In the current study, the mortality rate was 2.8% and was strongly predicted by bacteremia. The presence of gram-negative bacteria might have contributed to the risk of death. As a matter of fact, a study done at the Muhimbili National Hospital inTanzania reported a mortality rate from gram-negative bloodstream infections more than the double of the one due to malaria and gram-positive bloodstream infections[4]. The mortality rate observed in the present study is lower than the one observed in other African countries such as Kenya, Zaire and Malawi[3335]. It is also lower than the one previously reported at the Muhimbili National Hospital[4]. These results could be explained by the empirical treatment practiced at the Bugando Medical Centre (BMC), whereby children admitted were all given a second line treatment (third generation cephalosporins) though about 78% of them had already received antibiotic treatment at the peripheral health facilities before being referred to the BMC.

Among the deaths, only two patients had bacteremia due to Pseudomonas aeruginosa and one had malnutrition and co-infection with malaria. The two isolates of Pseudomonas aeruginosa were resistant to the commonly used antibiotics, i.e. first line empirical treatment, which is ampicillin and gentamicin and second line empirical treatment, which is third generation cephalosporins. The third line empirical treatment in our setting is meropenem but is often not available and, if available, is too expensive for the patients to afford. The cause of mortality was in keeping with a study done in the Gambia which found that significant risk factors for death were infection with multi-drug resistant bacteria and malnutrition[36].

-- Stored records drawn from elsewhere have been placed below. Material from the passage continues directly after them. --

#[local] Open Scope Z_scope.

(** ** Runs *)

Inductive Event : Type :=
| EvAddNodes (nodes : list (string * Z))
| EvAddFromTable (table : option RoutingTable)
| EvPoll (table : option RoutingTable)
| EvResponse (table : option RoutingTable) (data : IoResponseData)
| EvTimeout (table : option RoutingTable) (to : Ipv4Peer)
| EvCommitDone.

Record Drive : Type := mkDrive {
  d_query : Query;
  d_asked : list RequestParams;
  d_commits : list RequestParams;
  d_answered : nat;
  d_committed : nat;
  d_polled : bool;
  d_offered : list QueryReply
}.

Definition start (q : Query) : Drive := mkDrive q [] [] 0 0 false [].

(** The requests of a batch are sent. *)
Definition absorb (reqs : list QueryRequest) (q : Query) (d : Drive) : Drive :=
  mkDrive q (d_asked d ++ query_reqs reqs) (d_commits d ++ commit_reqs reqs)
    (d_answered d) (d_committed d) (d_polled d) (d_offered d).

(** The successful replies with a proven id. *)
Definition offers (data : IoResponseData) : list QueryReply :=
  match rd_from_id data with
  | Some _ => if rd_error data =? 0 then [reply_of data] else []
  | None => []
  end.

Section Runs.
Context (blake2b : list Z -> list Z).
(** The fields fixed at creation. *)
Context (params : QueryParams).

(** [None]: the event is not enabled, or the code panics. *)
Definition drive_step (e : Event) (d : Drive) : option Drive :=
  match e with
  | EvAddNodes nodes =>
      match Query_add_nodes blake2b nodes (d_query d) with
      | Ok q => Some (absorb [] q d)
      | _ => None
      end
  | EvAddFromTable table => Some (absorb [] (Query_add_from_table table (d_query d)) d)
  | EvPoll table =>
      let '(reqs, q) := Query_poll_requests table (d_query d) in
      let d := absorb reqs q d in
      Some (mkDrive q (d_asked d) (d_commits d) (d_answered d) (d_committed d) true (d_offered d))
  | EvResponse table data =>
      if (d_answered d <? length (d_asked d))%nat then
        match Query_on_response blake2b table data (d_query d) with
        | Ok (reqs, q) =>
            let d := absorb reqs q d in
            Some (mkDrive q (d_asked d) (d_commits d) (S (d_answered d)) (d_committed d)
                    (d_polled d) (d_offered d ++ offers data))
        | _ => None
        end
      else None
  | EvTimeout table to =>
      if (d_answered d <? length (d_asked d))%nat then
        let '(reqs, q) := Query_on_timeout table to (d_query d) in
        let d := absorb reqs q d in
        Some (mkDrive q (d_asked d) (d_commits d) (S (d_answered d)) (d_committed d)
                (d_polled d) (d_offered d))
      else None
  | EvCommitDone =>
      if (d_committed d <? length (d_commits d))%nat then
        let q := (Query_on_commit_done (d_query d)).2 in
        Some (mkDrive q (d_asked d) (d_commits d) (d_answered d) (S (d_committed d))
                (d_polled d) (d_offered d))
      else None
  end.

Fixpoint drive (es : list Event) (d : Drive) : option Drive :=
  match es with
  | [] => Some d
  | e :: es => d ← drive_step e d; drive es d
  end.

(** An id in a response is an array of 32 bytes. *)
Definition event_ok (e : Event) : Prop :=
  match e with
  | EvResponse _ data => match rd_from_id data with Some id => id_ok id | None => True end
  | _ => True
  end.
#[global] Instance event_ok_dec e : Decision (event_ok e).
Proof. destruct e as [| | |t data| |]; try apply _. cbn. destruct (rd_from_id data); apply _. Defined.

(** ** The invariant of a run *)

Definition result_of (q : Query) : QueryResult :=
  mkQueryResult (q_closest_replies q) (q_successes q) (q_errors q).

(** [asked] and [commits] are the requests handed out, [na] and [nc] how many
    of them completed. *)
Record query_inv (asked : list string) (commits : list RequestParams) (na nc : nat)
    (offered : list QueryReply) (q : Query) : Prop := {
  qi_params : q_params q = params;
  qi_target : id_ok (qp_target (q_params q));
  qi_k : (0 < qp_k (q_params q))%nat;
  qi_concurrency : (0 < qp_concurrency (q_params q))%nat;
  qi_inflight : length asked = (na + q_inflight q)%nat;
  qi_commit_inflight : length commits = (nc + q_commit_inflight q)%nat;
  qi_addrs : addrs_inv asked q;
  qi_counts : q_successes q + q_errors q = Z.of_nat na;
  qi_idle : q_committing q = true -> q_inflight q = 0%nat;
  qi_commit : q_committing q = true -> q_finished q = (q_commit_inflight q =? 0)%nat;
  qi_finished : q_finished q = true -> q_committing q = true;
  qi_tx : q_result_tx q = negb (q_finished q);
  qi_sent : q_sent q = if q_finished q then [result_of q] else [];
  qi_commits : commits = if q_committing q && qp_commit (q_params q) then commit_params q else [];
  qi_nearest : nearest_of (qp_k (q_params q)) (qp_target (q_params q)) offered (q_closest_replies q);
  qi_offered : Forall reply_ok offered
}.

(** The query waits for something, or is done. *)
Definition active (q : Query) : Prop :=
  q_finished q = true \/ q_committing q = true \/ (0 < q_inflight q)%nat.

Lemma result_of_core q q' : same_core q q' -> result_of q' = result_of q.
Proof. unfold result_of. by intros [? ? -> -> ? ? -> ? ? ?]. Qed.
Lemma commit_params_core q q' : same_core q q' -> commit_params q' = commit_params q.
Proof. unfold commit_params. by intros [-> ? ? ? ? ? -> ? ? ?]. Qed.

(** The invariant depends on the core and on the addresses only. *)
Lemma query_inv_core asked commits na nc offered q q' :
  same_core q q' -> (addrs_inv asked q -> addrs_inv asked q') ->
  query_inv asked commits na nc offered q -> query_inv asked commits na nc offered q'.
Proof.
  intros Hc Ha []. pose proof (result_of_core _ _ Hc) as Hres. pose proof (commit_params_core _ _ Hc) as Hcp.
  destruct Hc as [Hp Hi Hs He Hcm Hci Hcl Hf Ht Hse].
  split; rewrite ?Hp, ?Hi, ?Hs, ?He, ?Hcm, ?Hci, ?Hcl, ?Hf, ?Ht, ?Hse, ?Hres, ?Hcp; try done; try congruence; auto.
Qed.
Lemma active_core q q' : same_core q q' -> active q -> active q'.
Proof. unfold active. by intros [? -> ? ? -> ? ? -> ? ?]. Qed.

Lemma finish_eq q :
  q_finished q = false -> q_result_tx q = true -> q_sent q = [] ->
  Query_finish_internal q = set_finished true false [result_of q] q.
Proof. intros Hf Htx Hs. unfold Query_finish_internal. by rewrite Hf, Htx, Hs. Qed.

Lemma commit_reqs_commit l : commit_reqs (QCommit <$> l) = l /\ query_reqs (QCommit <$> l) = [].
Proof. induction l as [|p l [IH1 IH2]]; cbn; [done|]. unfold commit_reqs, query_reqs in *. by rewrite IH1, IH2. Qed.

(** [flush] starts the commit phase once nothing is in flight. *)
Lemma flush_inv asked commits na nc offered q reqs q' :
  query_inv asked commits na nc offered q -> q_committing q = false -> q_inflight q = 0%nat ->
  Query_flush q = (reqs, q') ->
  query_inv asked (commits ++ commit_reqs reqs) na nc offered q' /\ query_reqs reqs = [] /\
  q_committing q' = true.
Proof.
  intros Hinv Hc Hi. destruct Hinv. rewrite Hc in *. cbn [andb] in *. subst commits. cbn [length app] in *.
  assert (q_finished q = false) as Hf by (destruct (q_finished q); [by specialize (qi_finished0 eq_refl)|done]).
  rewrite Hf in *. cbn [negb] in *.
  assert (nc = 0%nat /\ q_commit_inflight q = 0%nat) as [-> Hci] by lia.
  unfold Query_flush. rewrite Hc. cbv zeta.
  change (commit_params (set_committing true (q_commit_inflight q) q)) with (commit_params q).
  change (q_commit_inflight (set_committing true (length (commit_params q)) _)) with (length (commit_params q)).
  change (q_params (set_committing _ _ q)) with (q_params q).
  destruct (qp_commit (q_params q)) eqn:Hcommit; cbn [negb].
  - destruct (Nat.eqb_spec (length (commit_params q)) 0) as [H0|H0].
    + assert (commit_params q = []) as Hnil by by apply nil_length_inv.
      rewrite finish_eq by done. intros [= <- <-]. split_and!; [|done|done].
      split; try done; cbn; rewrite ?Hcommit; try done; try lia. by rewrite H0.
    + intros [= <- <-]. destruct (commit_reqs_commit (commit_params q)) as [-> ->].
      split_and!; [|done|done]. split; try done; cbn; rewrite ?Hcommit, ?Hf; try done; try lia.
      intros _. symmetry. by apply Nat.eqb_neq.
  - rewrite finish_eq by done. intros [= <- <-]. split_and!; [|done|done].
    split; try done; cbn; rewrite ?Hcommit, ?Hci; done.
Qed.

Recall bias on symptoms and failure to perform antibiotics assay in body fluid and investigations of other causes of fever were the major limitations of this study. Prior antibiotic use due to self-prescription and prescription from other health care facilities may have affected the blood culture yield.

Conclusion

A high axillary temperature, a positive malaria slide and a high absolute neutrophils’ count are independent risk factors for bacteremia among under-fives in our setting. Furthermore, most of the bacteria isolated from blood among underfives are multiply-resistant gram-negative enteric bacteria. Of all the factors under investigation, bacteremia was found to be a strong predictor of death among underfives. A large community- and hospital-based epidemiological surveillance should be conducted so that a proper and effective management of antibiotics is instituted, especially in the treatment of under-fives with a high grade fever, a positive malaria slide and a high neutrophils count. Our findings also emphasize the urgent need for surveillance data to monitor the resistance trends to commonly used antibiotic and third generation cephalosporins. Infection prevention strategies and antimicrobial stewardship to contain the further multiplication and spread of antimicrobial resistance should also be considered. It should be clearly understood that an increased use of third generation cephalosporins can result in a worsening of the situation. Third generation cephalosporins should be preserved, for as long as possible, with antimicrobial stewardship to reserve their use exclusively for patients where first-line therapy has failed. Moreover, the infection control to prevent spread of ceftriaxone -resistant organisms from one patient to another can reduce their use. The implementation of the lessons learned from third generation cephalosporins will allow the rational management of carbapenems when they will become readily available in developing countries and will prevent carbapenemases to become as rampant as ESBL’s are now.